Project Rachel offers healing after abortion

BRIDGEPORT—During the course of a month, Maureen Ciardiello can get as many as 10 calls from women seeking help because they had an abortion. Sometimes the callers are family members or friends. But always they are suffering from guilt, depression and anxiety, some for many years.

Ciardiello, who is coordinator of the Respect Life Ministry and Project Rachel, says, “The secular world tries to dehumanize the reaction to an abortion, but the women know innately something is wrong and their lives have changed forever, and they can’t go back to that feeling of being normal. Having an abortion does something psychologically. The women may develop risky behaviors or turn to drugs and alcohol, and there is a mental health aspect to it that includes anxiety and depression.”

Project Rachel is the U.S. Catholic Church’s ministry to those who have been involved in abortion. It provides a diocesan-based network of specially trained priests, religious, counselors and laypersons who provide “a team response of care for those suffering in the aftermath of abortion.”

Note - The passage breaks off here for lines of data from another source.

(* ===== verification/SfuEndpoint.v ===== *)
(** * The SFU endpoint

    Models [media/endpoint/SfuEndpoint.h], [SfuEndpoint.cpp], [SfuEndpointTracks.cpp],
    [SfuEndpointTypes.h], [media/quality/KeyFrameRequestLimiter.h] and the subscription tables
    of [DownlinkTrackManager.cpp]: the tracks an endpoint publishes, the SSRCs bound to them,
    renegotiation, the assignment of incoming RTP packets to tracks, and the routes that
    carry the packets to other endpoints.

    A route ([endpoint::Subscription]) is shared by the endpoint that publishes the track
    and the one that is subscribed, so routes live in a store and are named by their
    address; a route whose owner has dropped it stays in the store as a closed one, which
    every use of the weak pointers treats alike.  Every operation runs under the endpoint's
    mutex.  Work that the code posts to another worker is returned as a list: the packets
    handed to routes, and the endpoints that are to drop closed subscriptions ([Prune]).
    [ord] is the order in which a hash map is visited.  Of an SDP media section the record
    [Media] holds what the endpoint reads of it, with the results of [BuildRtpTrackInfo]
    and [FindRtpExtensionId].  Reception statistics, RTCP contents, the bandwidth of
    subscriptions and allocation failure are left out. *)
From S2P Require Import Prelude Bytes RtpWire RtcpNackWire RtcpWire Affinity Names.

(** ** Data *)

Inductive EndpointState := kInit | kRunning | kStopping | kStopped.

#[export] Instance EndpointState_eq_dec : EqDecision EndpointState.
Proof. solve_decision. Defined.

Inductive TrackType := TrackInvalid | TrackVideo | TrackAudio | TrackTitle | TrackApplication.

#[export] Instance TrackType_eq_dec : EqDecision TrackType.
Proof. solve_decision. Defined.

Inductive CodecId := CodecUnknown | CodecH264 | CodecH265 | CodecPCMU | CodecPCMA | CodecOPUS | CodecAAC.

#[export] Instance CodecId_eq_dec : EqDecision CodecId.
Proof. solve_decision. Defined.

Record TrackInfo := mkTrackInfo {
  track_index : Z;
  type : TrackType;
  codec_id : CodecId;
  payload_type : Z;
  clock_rate : Z;
  channels : Z;
  fmtp : str;
  transport_cc_extension_id : Z;
  info_ssrc : Z }.

Definition set_index (n : Z) (i : TrackInfo) : TrackInfo :=
  mkTrackInfo n (type i) (codec_id i) (payload_type i) (clock_rate i) (channels i) (fmtp i)
    (transport_cc_extension_id i) (info_ssrc i).

(** [KeyFrameRequestLimiter] with its interval of one second: the last request. *)
Definition Allow (last : option Z) (now_ms : Z) : option Z * bool :=
  match last with
  | Some t => if (t <=? now_ms) && (now_ms - t <? 1000) then (last, false) else (Some now_ms, true)
  | None => (Some now_ms, true)
  end.

Record PublishedTrack := mkPublishedTrack {
  description : TrackInfo;
  mid : str;
  mid_extension_id : Z;
  send_rtcp : option Z;
  subscribers : list Z;
  keyframe_requests : option Z }.

Record PausedPublishedTrack := mkPaused { paused_track : PublishedTrack; paused_ssrcs : list Z }.

Record Media := mkMedia {
  media_mid : str;
  media_codecs : list (Z * Z * Z);
  media_groups : list str;
  media_ssrcs : list Z;
  media_info : option TrackInfo;
  media_mid_extension : Z }.

(** The consumer that the media registry hands out for a route: closed, and paused. *)
Record ConsumerView := mkConsumer { consumer_closed : bool; consumer_paused : bool }.

Record Subscription := mkRoute {
  active : bool;
  source : Z;
  destination : Z;
  source_track_id : str;
  source_ssrc : option Z;
  sender_ssrc : Z;
  consumer : option ConsumerView;
  transport_id : Z }.

Definition Closed (s : Subscription) : bool :=
  negb (active s) || match consumer s with Some c => consumer_closed c | None => false end.

Definition CanDeliver (s : Subscription) : bool :=
  active s && match consumer s with Some c => negb (consumer_closed c) && negb (consumer_paused c) | None => true end.

Definition route_Close (s : Subscription) : Subscription :=
  mkRoute false (source s) (destination s) (source_track_id s) (source_ssrc s) (sender_ssrc s)
    (match consumer s with Some c => Some (mkConsumer true (consumer_paused c)) | None => None end) (transport_id s).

“Despite the fact that abortion is touted as a right and choice, there are those who have experienced an abortion who will tell you they were forever changed,” Ciardiello says. “Life was never the same after the experience, and too often, they are told what they are feeling is not true, so they internalize the regret, pain, guilt and shame because they don’t think they have anywhere to turn.”

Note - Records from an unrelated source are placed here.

Lemma BindSsrc_ok e id x e' ok : ep_ok apart e -> BindSsrc e id x = (e', ok) -> ep_ok apart e'.
Proof.
  intros OK. unfold BindSsrc. destruct (negb _ || _) eqn:E; [intros [= <- <-]; done|]. bool_hyps.
  apply bool_decide_eq_true in H. pose proof OK as [B R V P I M X Y N].
  destruct (ssrc_bindings_ e !! x) as [id'|] eqn:Ex.
  - destruct (bool_decide (id' = id)); intros Heq; injection Heq as <- <-; [|done]. constructor; simpl; try done.
    intros y Hy. pose proof (R y Hy). set_solver.
  - intros Heq. injection Heq as <- <-. constructor; simpl; try done.
    + intros y k Hy. apply lookup_insert_Some in Hy as [[<- <-]|[_ Hy]]; [done|by eapply B].
    + intros y Hy. destruct (decide (y = x)) as [->|Hne]; [set_solver|]. rewrite lookup_insert_ne in Hy by done.
      pose proof (R y Hy). set_solver.
    + intros y Hy. apply lookup_insert_is_Some. destruct (decide (x = y)); [by left|right]. split; [done|by apply V].
Qed.

Lemma bind_all_ok xs e id : ep_ok apart e -> ep_ok apart (bind_all e id xs).
Proof.
  revert e. induction xs as [|x xs IH]; intros e OK; [done|]. simpl. apply IH.
  destruct (BindSsrc e id x) eqn:E. by eapply BindSsrc_ok.
Qed.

On June 12, Project Rachel is hosting an Entering Canaan Day of Prayer & Healing with Father Ignatius Shin, a member of the Franciscan Friars of the Renewal. Another retreat day is scheduled for September 25. “Our retreats are a safe place, and there is no judging,” Ciardiello says.

The Entering Canaan healing model has several components:

  • Beginning the Journey: Days of Prayer & Healing, the message of hope for those hurting.
  • Fighting the Battles: Monthly Gatherings (groups) addressing specific post abortion issues.
  • Hope & Healing Weekends: delving more deeply into the wounds of shame, grief, anxiety, self-hatred, anger and other post abortion manifestations.
  • Special Gatherings: Advent, Mother’s Day, and other times that may be particularly painful for those who have lost a child through abortion.
  • Mercy Retreats: Yearly renewal retreats to aid in continued growth and healing emotionally and spiritually.

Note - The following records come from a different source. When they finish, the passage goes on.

Record plan_ok (e : Endpoint) (next0 : Z) (mids : list str) (p : Plan) : Prop := mkPlanOk {
  p_bound : forall x id, plan_bindings p !! x = Some id -> is_Some (plan_tracks p !! id);
  p_retired : forall x, is_Some (plan_bindings p !! x) -> x ∉ plan_retired p;
  p_apart : forall k t, plan_tracks p !! k = Some t -> plan_paused p !! k = None;
  p_sub : forall k s, plan_paused p !! k = Some s -> paused_published_tracks_ e !! k = Some s;
  p_rest : forall k s, paused_published_tracks_ e !! k = Some s -> plan_paused p !! k = Some s \/ is_Some (plan_tracks p !! k);
  p_id : forall k t, plan_tracks p !! k = Some t -> (apart -> k ∉ retired_track_ids_ e) /\ k <> [];
  p_mid : forall k t, plan_tracks p !! k = Some t -> mid t ∈ mids /\ mid t <> [];
  p_mid_inj : forall a b ta tb, plan_tracks p !! a = Some ta -> plan_tracks p !! b = Some tb -> mid ta = mid tb -> a = b;
  p_old : forall k t, plan_tracks p !! k = Some t ->
    (exists t0, all_tracks e k t0 /\ inherits t t0) \/
    (next0 <= index_of t /\ subscribers t = [] /\ forall t0, ~ all_tracks e k t0);
  p_range : forall k t, plan_tracks p !! k = Some t -> 0 <= index_of t < plan_next p;
  p_inj : apart -> forall a b ta tb, plan_tracks p !! a = Some ta -> plan_tracks p !! b = Some tb -> index_of ta = index_of tb -> a = b;
  p_next : 0 <= next0 <= plan_next p /\ plan_next p <= INT_MAX;
  p_stay : forall x id, plan_bindings p !! x = Some id -> (forall k, ssrc_bindings_ e !! x = Some k -> k = id) /\
    (x ∈ retired_ssrcs_ e -> exists s, paused_published_tracks_ e !! id = Some s /\ x ∈ paused_ssrcs s);
  p_retire : forall x, x ∈ plan_retired p <-> x ∈ retired_ssrcs_ e /\ plan_bindings p !! x = None }.

Lemma continues_known e paused m id t suspended :
  (forall k s, paused !! k = Some s -> paused_published_tracks_ e !! k = Some s) ->
  continues e paused m id (Some t) suspended -> all_tracks e id t.
Proof. intros Hs H. inversion H; subst; [by left|]. right. exists s. split; [by apply Hs|done]. Qed.

Lemma place_ok ord e routes next0 mids c p p' :
  ep_ok apart e -> (forall k t, all_tracks e k t -> index_of t < next0) -> plan_ok e next0 mids p ->
  cand_mid c <> [] -> cand_mid c ∉ mids -> place ord e routes c p = Some p' ->
  plan_ok e next0 (cand_mid c :: mids) p'.
Proof.
  intros OK Hnext PO Hne Hnew. unfold place.
  destruct (find_previous ord e (plan_paused p) (cand_mid c)) as [[id previous] suspended] eqn:Ef.
  apply find_previous_spec in Ef.
  set (fresh := match previous with None => true | Some _ => false end).
  destruct (known (plan_tracks p) id || _) eqn:E1; [done|]. apply orb_false_elim in E1 as [E1 E1'].
  apply bool_decide_eq_false, eq_None_not_Some in E1.
  destruct (fresh && (plan_next p =? INT_MAX)) eqn:E2; [done|].
  set (info := set_index _ (cand_info c)). set (old := match previous with Some t => t | None => _ end).
  destruct (_ && listened _ _); [done|]. set (xs := match cand_ssrcs c with [] => _ | _ => _ end).
  destruct (claim_ssrcs _ _ _ _ _ _) as [[b r]|] eqn:E3; [|done]. destruct (loses_source _ _ _); [done|].
  intros Heq. injection Heq as <-. apply claim_ssrcs_spec in E3 as (Hb & Hbn & Hr & Hst).
  set (t' := mkPublishedTrack info _ _ _ _ _).
  assert (Hfresh : fresh = true -> previous = None /\ index_of t' = plan_next p /\ plan_next p < INT_MAX /\
    (forall t0, ~ all_tracks e id t0) /\ ((apart -> id ∉ retired_track_ids_ e) /\ id <> []) /\ subscribers t' = []).
  { intros Hf. destruct previous as [t|]; [done|]. split; [done|]. split; [done|]. rewrite Hf in E1', E2. simpl in E1', E2.
    split; [pose proof (proj2 (p_next _ _ _ _ PO)); bool_hyps; lia|].
    apply orb_false_elim in E1' as [E1' G3]. apply orb_false_elim in E1' as [G1 G2].
    apply bool_decide_eq_false in G1, G2, G3. split; [|split; [split; [done|by inversion Ef; subst]|done]].
    intros t0 [H|(s & Hs & _)]; [by apply G1; eexists|].
    destruct (p_rest _ _ _ _ PO _ _ Hs) as [H|[u H]]; [by apply G2; eexists|congruence]. }
  assert (Hold : fresh = false -> exists t0, all_tracks e id t0 /\ inherits t' t0).
  { intros Hf. destruct previous as [t|]; [|done]. exists t. split; [|done].
    by eapply continues_known; [apply (p_sub _ _ _ _ PO)|]. }
  assert (Hnx : plan_next p <= (if fresh then plan_next p + 1 else plan_next p)) by (destruct fresh; lia).
  destruct PO as [B R A S T I M J O G X [N1 N2] Z Q]. constructor; simpl.
  - intros x k Hx. apply Hb in Hx as [Hx|[_ ->]]; [|by rewrite lookup_insert_eq].
    apply lookup_insert_is_Some. destruct (decide (id = k)); [by left|right]. split; [done|by eapply B].
  - intros x [k Hk] Hin. apply Hr in Hin as [Hin Hn]. apply Hb in Hk as [Hk|[Hk _]]; [|done]. by apply (R x); [eexists|].
  - intros k t Hk. apply lookup_insert_Some in Hk as [[<- _]|[Hd Hk]]; [apply lookup_delete_eq|].
    rewrite lookup_delete_ne by done. by eapply A.
  - intros k s Hk. apply lookup_delete_Some in Hk as [_ Hk]. by apply S.
  - intros k s Hk. destruct (decide (id = k)) as [<-|Hd]; [right; by rewrite lookup_insert_eq|].
    rewrite lookup_delete_ne, lookup_insert_ne by done. by apply T.
  - intros k t Hk. apply lookup_insert_Some in Hk as [[<- _]|[Hd Hk]]; [|by eapply I].
    destruct fresh eqn:Hf; [by apply Hfresh|]. destruct (Hold eq_refl) as (t0 & H0 & _). split; [intros Ha; by eapply (ok_retired_id _ OK Ha)|by eapply (ok_named _ OK)].
  - intros k t Hk. apply lookup_insert_Some in Hk as [[_ <-]|[Hd Hk]]; [split; [apply list_elem_of_here|done]|].
    destruct (M _ _ Hk). split; [by apply list_elem_of_further|done].
  - intros a d ta td Ha Hd Hm.
    apply lookup_insert_Some in Ha as [[<- <-]|[Ha1 Ha]]; apply lookup_insert_Some in Hd as [[<- <-]|[Hd1 Hd]]; try done.
    + destruct (M _ _ Hd) as [G1 _]. simpl in Hm. rewrite <- Hm in G1. done.
    + destruct (M _ _ Ha) as [G1 _]. simpl in Hm. rewrite Hm in G1. done.
    + by apply (J a d ta td).
  - intros k t Hk. apply lookup_insert_Some in Hk as [[<- <-]|[Hd Hk]]; [|by apply O].
    destruct fresh eqn:Hf; [right|left; by apply Hold]. destruct (Hfresh eq_refl) as (_ & -> & _ & H0 & _ & Hs0). split; [lia|done].
  - intros k t Hk. apply lookup_insert_Some in Hk as [[<- <-]|[Hd Hk]]; [|pose proof (G _ _ Hk); lia].
    destruct fresh eqn:Hf; [destruct (Hfresh eq_refl) as (_ & -> & _); lia|].
    destruct (Hold eq_refl) as (t0 & H0 & -> & _). pose proof (Hnext _ _ H0). pose proof (ok_index_range _ OK _ _ H0). lia.
  - intros Hap. assert (Hin : forall k t, plan_tracks p !! k = Some t -> index_of t' = index_of t -> k = id).
    { intros k t Hk Ei. destruct fresh eqn:Hf.
      - destruct (Hfresh eq_refl) as (_ & E & _). pose proof (G _ _ Hk). lia.
      - destruct (Hold eq_refl) as (t0 & H0 & E & _). destruct (O _ _ Hk) as [(u & Hu & Eu & _)|[Hge _]].
        + apply (ok_index _ OK Hap k id u t0 Hu H0). congruence.
        + pose proof (Hnext _ _ H0). lia. }
    intros a d ta td Ha Hd Ei.
    apply lookup_insert_Some in Ha as [[<- <-]|[Ha1 Ha]]; apply lookup_insert_Some in Hd as [[<- <-]|[Hd1 Hd]]; try done.
    + symmetry. by eapply Hin.
    + eapply Hin; [done|by symmetry].
    + by apply (X Hap a d ta td).
  - split; [lia|]. destruct fresh eqn:Hf; [destruct (Hfresh eq_refl) as (_ & _ & ? & _); lia|lia].
  - intros x k Hx. apply Hb in Hx as [Hx|[Hx ->]]; [by apply Z|]. destruct (Hst _ Hx) as [H1 H2]. split; [done|].
    intros Hret. destruct (H2 Hret) as (s & -> & Hs). exists s. split; [|done]. inversion Ef; subst. by apply S.
  - intros x. rewrite Hr, Q. split.
    + intros [[H1 H2] H3]. split; [done|]. destruct (b !! x) as [k|] eqn:Ek; [|done].
      apply Hb in Ek as [Ek|[Ek _]]; [congruence|done].
    + intros [H1 H2]. assert (H3 : x ∉ xs).
      { intros Hx. assert (b !! x = Some id) by (apply Hb; by right). congruence. }
      split; [|done]. split; [done|]. destruct (plan_bindings p !! x) as [k|] eqn:Ek; [|done].
      assert (b !! x = Some k) by (apply Hb; by left). congruence.
Qed.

The healing process is important, Ciardiello said, because of the emotional and spiritual after-effects of an abortion, not just for the woman but for family members and friends.

Since the Roe v. Wade decision in 1973, there have been an estimated 62 million abortions in the United States, and Ciardiello says, “Everyone knows someone who has had an abortion, and many of them are not going to church because they feel abortion is a barrier to them…. It also affects men and siblings and has an impact on our society at large. Most of the women who take part in the program are Catholic and it is based on the sacraments. As Catholics, we need greater awareness of the importance of this ministry in our diocese so that we can help women. There is guilt and shame associated with abortion, and they need a place to process all that.”

In addition to the retreats and healing services, Project Rachel also refers women and men involved in an abortion to mental health counselors. She urges counselors who are empathetic and understand the emotional and spiritual effects of an abortion to contact her if they would be willing to have a referral.

“They often suffer from anxiety, depression and guilt,” she says. “You can even think of it as post-traumatic stress disorder because certain triggers—a sound, a smell, a song—bring them back to that place in time when they had the abortion, and there are painful memories. Meanwhile, society is telling these women they should celebrate their abortions.”

Many women, she says, are coerced into having an abortion by either a parent who drives her to the facility, or a boyfriend or spouse, so that the woman doesn’t feel she has any other choice.

“Sometimes people judge, and I think a lot of the women feel that way themselves,” she says. “They never thought they would do anything like this, but coercion plays a big part in abortion. There is emotional pressure, and they feel like they don’t have another choice. They, themselves, often think, ‘I don’t know how I even did this.’”

But there is hope and healing, she says, urging anyone involved with an abortion who is seeking help to contact her.